2. Non-indigent defendants must establish that they were not advised of their right to counsel and that they were unaware of such right at the time they entered the uncounseled pleas.
3. Defendants who establish that they were not adequately noticed of their right to counsel must then demonstrate that if they had been represented by counsel, they had a defense to the DWI charge and the outcome would, in all likelihood, have been different. Police reports, witness statements, insurance investigations and the like may be used to submit proofs that the outcome would have been different if the defendant had the benefit of counsel before pleading guilty.

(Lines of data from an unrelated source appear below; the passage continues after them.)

(** Operations on the page tables need the allocator and the port. *)
Lemma silent_vm o h : without [LCom1; LAllocator] h -> silent h (vm_acts o).
Proof.
  intros [Hc Ha]%Forall_cons. apply Forall_cons in Ha as [Ha _]. apply silent_app.
  - apply silent_map. intros c _. apply silent_locked; [exact Ha|].
    assert (Hw : without [LCom1] ((Exclusive, LAllocator) :: h)) by (constructor; [exact Hc|constructor]).
    apply silent_app; [by apply silent_replicate, silent_print|by apply silent_end].
  - apply silent_end. by constructor.
Qed.

Lemma silent_vm_all {A} (o : A -> vm_op) l h : without [LCom1; LAllocator] h -> silent h (vm_all o l).
Proof. intros Hw. apply silent_map. intros x _. by apply silent_vm. Qed.

Ltac setup :=
  repeat match goal with
  | |- silent _ (or_panic _) => apply silent_or_panic; no_guard
  | |- silent _ (end_acts _) => apply silent_end; no_guard
  | |- silent _ (vm_acts _) => apply silent_vm; no_guard
  | |- silent _ (vm_all _ _) => apply silent_vm_all; no_guard
  | _ => progress silent
  end.

Lemma silent_paging boot_info : silent [] (paging_init_acts work boot_info).
Proof.
  unfold paging_init_acts, map_section_acts. setup. destruct (bi_sections boot_info) as [sections|]; setup.
  - repeat case_match; setup.
  - case_match; setup.
Qed.

(** The register that is read for the message of an I/O APIC: no panic. *)
Lemma max_redirect_ok self i :
  0 <= i < Z.of_nat (length (am_io_apics self)) -> or_panic (get_max_redirect i self) = [].
Proof.
  intros Hi. unfold get_max_redirect, io_apic_read, index.
  destruct (lookup_lt_is_Some_2 (am_io_apics self) (Z.to_nat i)) as [a ->]; [lia|]. reflexivity.
Qed.

Lemma silent_apic self : silent [] (apic_init_acts work self).
Proof.
  unfold apic_init_acts, prints. setup.
  - match goal with Hi : _ ∈ seqZ _ _ |- _ => apply elem_of_seqZ in Hi; rewrite max_redirect_ok by lia end. setup.
  - apply silent_concat. apply Forall_lookup. intros i t Ht. rewrite list_lookup_imap in Ht.
    destruct (am_nmis self !! i) as [nmi|]; [|done]. injection Ht as <-. unfold install_nmi_acts, prints. setup.
    destruct (add_w _ _ _); setup.
  - unfold redirect_acts. destruct (obind _ _) as [[id|]|e]; setup.
Qed.

Lemma silent_madt apic_base has_apic t l f : silent [] (madt_init_acts work apic_base has_apic t l f).
Proof.
  revert f. induction l as [|e l IH]; intros f; cbn [madt_init_acts]; unfold pics_init_acts, prints, entry_prints.
  - setup. destruct has_apic; [apply silent_apic|setup].
  - setup; [destruct e; try (by apply silent_nil); destruct (_ && _); setup|].
    destruct (madt_entry apic_base e f) as [[f'|]|]; [apply IH|setup..].
Qed.

Lemma silent_acpi apic_base has_apic a :
  HEADER_SIZE <= af_length a < 2 ^ 64 -> silent [] (acpi_init_acts work apic_base has_apic a).
Proof.
  intros Hlen. unfold acpi_init_acts, rsdt_length_acts. setup. destruct (af_rsdp a); setup.
  destruct (af_rsdt a); setup.
  - rewrite sub_w_fits by (unfold in_width, HEADER_SIZE in *; lia). cbn [or_panic]. setup.
  - destruct (af_madt a) as [[t l]|]; setup. apply silent_madt.
Qed.

Lemma silent_memory called boot_info new apic_base has_apic a :
  HEADER_SIZE <= af_length a < 2 ^ 64 ->
  silent [] (memory_init_acts work called boot_info new apic_base has_apic a).
Proof.
  intros Hlen. unfold memory_init_acts. destruct called; [setup|].
  destruct (bi_areas boot_info), (bi_sections boot_info); [|setup..].
  unfold prints. setup; [apply silent_paging|by apply silent_acpi].
Qed.
End Setup.

Lemma silent_setup x : HEADER_SIZE <= af_length (br_acpi x) < 2 ^ 64 -> silent [] (setup_acts x).
Proof.
  intros Hlen. unfold setup_acts, pics_acts, clear_screen_acts, sync_acts. silent; [by apply silent_memory|].
  unfold interrupts_init_acts, prints. destruct (br_stack x) as [o|]; silent. apply silent_vm. no_guard.
Qed.

(** C30: no function of the kernel waits for a lock it holds itself, whatever state it
    finds: the scheduler's with any queue and any number of allocations, the
    handlers of every vector, the keyboard's, and the whole of [arch::init] for any
    boot information, tables and devices, if the RSDT has a whole header.  Up to
    [device::init] interrupts stay off under every schedule, so that nothing waits
    at all; after that a deadlock needs an interrupt. *)
Theorem no_self_deadlock `{Hardware} {I} capacity nodes strings push_calls s id i k x ps2 funcs ds :
  HEADER_SIZE <= af_length (br_acpi x) < 2 ^ 64 ->
  Forall (self_free (I := I))
    [resched_acts capacity s; ready_acts capacity s; kill_acts capacity id s; process_return_acts capacity s;
     create_acts nodes s; syscall_create_acts capacity nodes s; gate_acts capacity i; keyboard_acts strings k;
     arch_init_acts x push_calls ps2 funcs ds] /\
  forall (handler : I -> list action) deliver r srv c,
    steps handler deliver (mkConfig r [entry (setup_acts x)] false srv ∅) c -> iflag c = false /\ waits c = None.
Proof.
  intros Hlen. destruct (silent_setup x Hlen) as [Hsetup Hoff]. split.
  - eapply (Forall_impl (alone_ok [])); [|intros t Ht; by apply solo_self_free, alone_solo].
    repeat (apply Forall_cons; split); [..|apply Forall_nil; exact Logic.I].
    + apply alone_resched.
    + unfold ready_acts. alone. apply alone_push. no_guard.
    + apply alone_kill.
    + unfold process_return_acts. apply alone_app; [apply alone_kill|alone].
    + apply alone_create.
    + apply alone_syscall_create.
    + apply alone_gate.
    + apply alone_keyboard.
    + unfold arch_init_acts, init_end_acts. apply alone_app; [done|]. apply alone_app; [apply alone_device_init|alone].
  - intros handler deliver r srv c. apply quiet_steps; [by apply alone_solo|done].
Qed.
(** X12.  The validation of [install] is Python's [in], which asks more of
    an object than of other values: a JSON array passes when one of its
    items is the string [accessToken] or [refreshToken], a JSON string
    passes when it contains one of the two words, and the command goes on
    to save; a number, a boolean or null ends the command with status 1
    after the error-reading line for a [TypeError], not the missing-token
    line. *)
Theorem install_validates_by_membership (h : host) (disk : filesystem)
    (credentials_file : option pystr) (ide : bool) (api_key : option pystr)
    (creds_path text : pystr) (v : json) :
  chooses h disk credentials_file ide creds_path ->
  read_text disk creds_path = Ok text -> loads text = Some v ->
  (forall items disk', v = JArr items ->
     JStr (u "accessToken") ∈ items \/ JStr (u "refreshToken") ∈ items ->
     save_config h disk (gateway_config creds_path (stored_key h api_key) 8000) = Ok disk' ->
     final (install h disk credentials_file ide api_key) = Returned disk') /\
  (forall s disk', v = JStr s ->
     occurs_in (u "accessToken") s \/ occurs_in (u "refreshToken") s ->
     save_config h disk (gateway_config creds_path (stored_key h api_key) 8000) = Ok disk' ->
     final (install h disk credentials_file ide api_key) = Returned disk') /\
  (is_scalar v = true ->
     final (install h disk credentials_file ide api_key) = Exited 1 disk /\
     last (shown (install h disk credentials_file ide api_key))
     = Some (MsgErrorReading TypeError)).
Proof.
  intros Hch Hr Hl. rewrite (install_chooses h disk _ _ api_key _ Hch).
  assert (Hmem : forall k items, JStr k ∈ items ->
            existsb (fun x => match x with JStr s => pystr_eqb s k | _ => false end) items
            = true).
  { intros k items Hin. apply existsb_exists. exists (JStr k).
    split; [apply list_elem_of_In, Hin|]. unfold pystr_eqb. apply bool_decide_eq_true.
    reflexivity. }
  split; [|split].
  - intros items disk' -> Hin Hsave. rewrite install_with_outcome.
    rewrite (validate_accepts disk creds_path text (JArr items) Hr Hl), Hsave; [reflexivity|].
    cbn [py_in].
    destruct Hin as [Hin | Hin]; [left; rewrite (Hmem _ _ Hin); reflexivity|].
    rewrite (Hmem (u "refreshToken") _ Hin).
    destruct (existsb _ items); [left; reflexivity | right; split; reflexivity].
  - intros s disk' -> Hin Hsave. rewrite install_with_outcome.
    rewrite (validate_accepts disk creds_path text (JStr s) Hr Hl), Hsave; [reflexivity|].
    cbn [py_in]. rewrite <- !contains_spec in Hin.
    destruct (contains (u "accessToken") s); [left; reflexivity|].
    right. split; [reflexivity|]. destruct Hin as [Hin | Hin]; [discriminate|].
    rewrite Hin. reflexivity.
  - intros Hs. unfold install_with, validate_credentials. rewrite Hr, Hl.
    destruct v; try discriminate; cbn [py_in final shown];
      (split; [reflexivity|]);
      change [MsgChecking; ?m] with ([MsgChecking] ++ [m]);
      rewrite app_assoc; apply last_snoc.
Qed.

(** A file that holds the array with the single item [accessToken] is
    taken for a credentials file. *)
Lemma install_validates_by_membership_witness :
  (exists disk',
     final (install sample_host disk_odd (Some (u "/srv/list.json")) false (Some (u "k")))
     = Returned disk') /\
  final (install sample_host disk_odd (Some (u "/srv/number.json")) false (Some (u "k")))
  = Exited 1 disk_odd.
Proof.
  assert (S : exists d, save_config sample_host disk_odd
                (gateway_config (u "/srv/list.json")
                   (stored_key sample_host (Some (u "k"))) 8000) = Ok d)
    by (eexists; vm_compute; reflexivity).
  destruct S as [d S]. split.
  - exists d.
    apply (proj1 (install_validates_by_membership sample_host disk_odd
                    (Some (u "/srv/list.json")) false (Some (u "k"))
                    (u "/srv/list.json") (js "['accessToken']")
                    (JArr [JStr (u "accessToken")])
                    ltac:(right; split; [reflexivity|]; eexists; repeat split; discriminate)
                    ltac:(vm_compute; reflexivity) ltac:(vm_compute; reflexivity))
             [JStr (u "accessToken")] d eq_refl);
      [left; left | exact S].
  - apply (proj2 (proj2 (install_validates_by_membership sample_host disk_odd
                    (Some (u "/srv/number.json")) false (Some (u "k"))
                    (u "/srv/number.json") (u "5") (JInt 5)
                    ltac:(right; split; [reflexivity|]; eexists; repeat split; discriminate)
                    ltac:(vm_compute; reflexivity) ltac:(vm_compute; reflexivity)))).
    reflexivity.
Defined.

Lemma install_returned_save (h : host) (disk disk' : filesystem)
    (credentials_file : option pystr) (ide : bool) (api_key : option pystr)
    (creds_path : pystr) :
  chooses h disk credentials_file ide creds_path ->
  final (install h disk credentials_file ide api_key) = Returned disk' ->
  validate_credentials disk creds_path = inr tt /\
  save_config h disk (gateway_config creds_path (stored_key h api_key) 8000) = Ok disk'.
Proof.
  intros Hch H. rewrite (install_chooses h disk _ _ api_key _ Hch) in H.
  apply install_with_returned in H as (Hv & Hs & _). split; assumption.
Qed.



Lemma save_config_keeps_nodes (h : host) (disk disk' : filesystem) (c : config) (p : pystr) :
  save_config h disk c = Ok disk' -> is_Some (disk !! p) -> is_Some (disk' !! p).
Proof.
  intros Hsave Hp. unfold save_config in Hsave.
  destruct (mkdir_p h disk (home h) (u ".kiro-proxy")) as [disk1|e] eqn:Em; [|discriminate].
  assert (H1 : is_Some (disk1 !! p)).
  { unfold mkdir_p in Em.
    destruct (disk !! joinpath (home h) (u ".kiro-proxy")) as [[m [t| |es]]|];
      try discriminate; [injection Em as <-; exact Hp|].
    destruct (disk !! home h) as [[m [t| |es]]|]; try discriminate;
      injection Em as <-; rewrite !lookup_insert_is_Some'; auto. }
  unfold write_text in Hsave.
  destruct (disk1 !! CONFIG_DIR h) as [[m [t| |es]]|]; try discriminate.
  destruct (disk1 !! joinpath (CONFIG_DIR h) (u "config.json")) as [[m' [t| |es']]|];
    try discriminate; (destruct (encodable (dumps c)); [|discriminate]);
    injection Hsave as <-; rewrite !lookup_insert_is_Some'; auto.
Qed.

(** X14.  [install] and [start] fit together: after a successful [install],
    [start] passes both of its checks and hands over to the server with the
    credentials path and the key [install] stored, on the port given on the
    command line if there is one other than 0, and on 8000 otherwise.
    (The path stored is the string of a path, so reading it back as a path
    gives the same string.) *)
Theorem install_then_start (h : host) (disk disk' : filesystem)
    (credentials_file : option pystr) (ide : bool) (api_key : option pystr)
    (creds_path : pystr) (port : option Z) :
  chooses h disk credentials_file ide creds_path ->
  final (install h disk credentials_file ide api_key) = Returned disk' ->
  creds_path <> [] -> path_of h creds_path = creds_path ->
  final (start h disk' port)
  = Handoff creds_path (stored_key h api_key)
      (JInt (match port with
             | Some n => if (n =? 0)%Z then 8000 else n
             | None => 8000
             end)).
Proof.
  intros Hch H Hne Hpath.
  destruct (install_returned_save h disk disk' _ _ _ _ Hch H) as [Hv Hs].
  destruct (save_then_load_core h disk _ _ _ disk' Hs) as [Hg _].
  destruct (validated_reads disk creds_path Hv) as [text Hr].
  assert (Hex : exists_ disk' creds_path = true).
  { unfold exists_. apply bool_decide_eq_true.
    apply (save_config_keeps_nodes h disk disk' _ _ Hs).
    unfold read_text in Hr. destruct (disk !! creds_path); [eauto | discriminate]. }
  unfold start. rewrite Hg. cbn [json_of_config gateway_config List.map fst snd json_of_pyval].
  change (dict_get (u "credentials_file") _) with (Some (JStr creds_path)).
  cbn [from_option truthy]. rewrite bool_decide_eq_false_2 by exact Hne.
  cbn [negb]. rewrite Hpath, Hex. cbn [negb].
  change (dict_get (u "api_key") _) with (Some (JStr (stored_key h api_key))).
  cbn [default from_option id final]. f_equal.
  unfold server_port.
  change (dict_get (u "port") _) with (Some (JInt 8000)).
  destruct port as [n|]; [destruct (n =? 0)%Z|]; reflexivity.
Qed.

[400 N.J.Super. at 354-55.]
Defendant’s petition states that he was unrepresented by counsel when he entered the guilty plea and that he “[did] not recall being told that [he] had the right to a lawyer or being told that a lawyer would be appointed without charge if [he] was unable to afford a lawyer.” Both these points were rejected by the municipal court based upon the judge’s notes and established practice. Even if these representations were sufficient, however, defendant’s petition is devoid of any factual assertion “that if [he] had been represented by counsel, [he] had a defense to the DWI charge and the outcome would, in all likelihood, have been different.” As a result, defendant failed to show that he was entitled to a relaxation of Rule 3:22-12(a)’s time limit.